En Hermosillo, Sonora, la terapia asistida con caballos ha ganado reconocimiento como un método efectivo para apoyar la sanación emocional y física. Fernanda Contreras y Lila Vak, especialistas en esta disciplina, explican cómo esta práctica puede beneficiar a personas con diversas necesidades.
La terapia con caballos se basa en la interacción directa entre el paciente y el animal, promoviendo un vínculo que favorece el bienestar integral. Según Contreras y Vak, el contacto con estos animales permite desarrollar habilidades emocionales, mejorar la autoestima y reducir el estrés, además de contribuir en procesos de rehabilitación física.
Este tipo de terapia se utiliza en distintos contextos, desde el acompañamiento a personas con trastornos de ansiedad o depresión hasta el apoyo en la recuperación de lesiones musculares o motoras. Los caballos, por su sensibilidad y comportamiento, ofrecen una respuesta inmediata a las emociones y actitudes de quienes los rodean, lo que facilita la identificación y manejo de sentimientos.
Durante las sesiones, los participantes realizan actividades que incluyen el cuidado del caballo, la monta y ejercicios de equilibrio y coordinación. Estas dinámicas no solo fortalecen la conexión con el animal, sino que también promueven la concentración y la responsabilidad.

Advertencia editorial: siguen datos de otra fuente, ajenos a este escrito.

(** Where the kernel is in [read_sectors] or [write_sectors]; a read looks at [status] twice. *)
Inductive kpc := KIdle | KLba (r : request) | KCount (r : request) | KStatus (r : request) | KOp (r : request)
  | KPoll (r : request) (n : nat) | KAgain (r : request) | KTake (r : request) (ok : bool) | KAck (r : request) (ok : bool).

(** Where [ahcid] is in its loop. *)
Inductive dpc := DTop | DOp | DLba (op : Z) | DCount (op lba : Z) | DIssue (op lba count : Z) | DStatus (st : Z) | DClear | DWait | DGone.

(** A transfer as an observer sees it: direction, place, success and, then, the bytes. *)
Record transfer := mkTr { t_write : bool; t_lba : Z; t_count : Z; t_ok : bool; t_data : list Z }.

Record box := mkBox { ram : memory; port : P; mb : Mailbox; kat : kpc; dat : dpc;
  issued : list transfer;    (** every request [ahcid] carried out, with what the mailbox's buffer then holds *)
  answered : list transfer;  (** every request the kernel saw answered, with what its own buffer then holds *)
  expired : bool             (** whether a request was ever given up *) }.

Definition set_k (k : kpc) (s : box) : box := mkBox (ram s) (port s) (mb s) k (dat s) (issued s) (answered s) (expired s).
Definition set_d (d : dpc) (s : box) : box := mkBox (ram s) (port s) (mb s) (kat s) d (issued s) (answered s) (expired s).
Definition set_mb (b : Mailbox) (s : box) : box := mkBox (ram s) (port s) b (kat s) (dat s) (issued s) (answered s) (expired s).
Definition set_ram (m : memory) (s : box) : box := mkBox m (port s) (mb s) (kat s) (dat s) (issued s) (answered s) (expired s).
Definition expire_request (s : box) : box := mkBox (ram s) (port s) (mb s) (kat s) (dat s) (issued s) (answered s) true.

Variable mailbox_phys : Z.
Definition data_phys : Z := mailbox_phys + DATA_OFF.
Definition bytes_of (count : Z) : nat := Z.to_nat (u32 (count * 512)).
Lemma issue_result w lba n buf m p : sp_clb p = clb → table_of m clb = ctba → place_ok (sp_sectors p) lba n buf →
  ∃ m' p', issue_command clb ctba (lba_fis (op_of w) lba n) (Some (buf, n * 512)) w m p = (good p lba n, m', p') ∧
    sp_sectors p' = sp_sectors p ∧ sp_clb p' = clb ∧ sp_halted p' = negb (good p lba n) ∧ table_of m' clb = ctba ∧
    (∀ x, ¬ in_slot x → (buf ≤ x < buf + n * 512 → w || negb (good p lba n) = true) → m' x = m x) ∧
    (good p lba n = true → w = false → peek m' buf (Z.to_nat (n * 512)) = sp_byte p <$> seqZ (lba * 512) (n * 512)) ∧
    ∀ o, sp_byte p' o = if good p lba n && w && bool_decide (lba * 512 ≤ o < lba * 512 + n * 512) then m (buf + (o - lba * 512)) else sp_byte p o.
Proof.
  intros Hc Ht [Hl Hn Hside [Hb He] Hap]. destruct (Hlat p) as [_ Hp]. pose proof (command_sound w lba n buf m Ht Hl Hn Hb He) as Hs.
  pose proof (command_table w lba n buf m Ht) as Ht'. pose proof (command_outside w lba n buf m) as Ho.
  unfold issue_command. rewrite not_busy. cbn [negb]. fold (command_for w lba n buf m). set (m1 := command_for w lba n buf m) in *. rewrite <- Hc in Hs.
  unfold good. destruct (sp_halted p) eqn:Eh; cbn [negb andb].
  - destruct (sp_halted_law p m1 Eh) as (v & p' & E & Hv & Eh' & Hby). destruct (sp_keeps_law _ _ _ _ _ E) as [E1 E2].
    rewrite E, poll_hangs by done. exists m1, p'. split_and!; try done; [congruence|auto].
  - destruct Hside as [Hin|Hout].
    + rewrite (proj2 (Z.leb_le _ _) Hin). cbn [negb andb]. destruct w.
      * destruct (sp_write_law _ _ _ _ _ Hs Eh Hin) as (v & k & p' & Hk & E & (C1 & C2 & C3) & Eh' & Hby). destruct (sp_keeps_law _ _ _ _ _ E) as [E1 E2].
        rewrite E, (poll_completes _ 0 k) by (done || lia || (intros; apply C2; lia)). exists m1, p'. split_and!; try done; [congruence|auto|].
        intros o. rewrite Hby. cbn. case_bool_decide; [|done]. apply Ho, Hap. lia.
      * destruct (sp_read_law _ _ _ _ _ Hs Eh Hin) as (v & k & p' & Hk & E & (C1 & C2 & C3) & Eh' & Hby). destruct (sp_keeps_law _ _ _ _ _ E) as [E1 E2].
        rewrite E, (poll_completes _ 0 k) by (done || lia || (intros; apply C2; lia)). eexists _, p'. split_and!; try done; [congruence|..].
        -- rewrite <- Ht'. unfold table_of. f_equal. apply peek_ext. intros x Hx. apply poke_out. unfold len. rewrite length_fmap, length_seqZ.
           intros Hx'. apply (Hap x); [lia|]. left. lia.
        -- intros x Hx Hx'. rewrite poke_out; [by apply Ho|]. unfold len. rewrite length_fmap, length_seqZ. intros ?. specialize (Hx' ltac:(lia)). done.
        -- intros _ _. apply peek_fresh. lia.
    + rewrite (proj2 (Z.leb_gt _ _)) by lia. cbn [negb andb].
      destruct (sp_error_law _ _ _ _ _ _ Hs Eh Hout) as (v & k & p' & Hk & E & (C1 & C2 & C3) & Eh' & Hby). destruct (sp_keeps_law _ _ _ _ _ E) as [E1 E2].
      rewrite E, (poll_errors _ 0 k) by (done || lia || (intros; apply C1; lia)). destruct (sp_ack_law p') as (A1 & A2 & A3 & A4).
      exists m1, (sp_ack p'). split_and!; [done|congruence|congruence|congruence|done|auto|done|]. intros o. rewrite A1. apply Hby.
Qed.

Las especialistas destacan que la terapia con caballos no sustituye tratamientos médicos o psicológicos convencionales, sino que funciona como un complemento que potencia los resultados terapéuticos. Además, recalcan la importancia de contar con profesionales capacitados para guiar las sesiones y garantizar la seguridad tanto de los pacientes como de los animales.
En Sonora, esta práctica ha ido ganando terreno en centros especializados y clínicas, donde se integran programas de terapia asistida para diferentes grupos poblacionales, incluyendo niños, adultos mayores y personas con discapacidad.
El creciente interés por métodos alternativos de sanación refleja una búsqueda por enfoques más integrales que consideren la interacción con la naturaleza y los animales como elementos clave en el proceso de recuperación.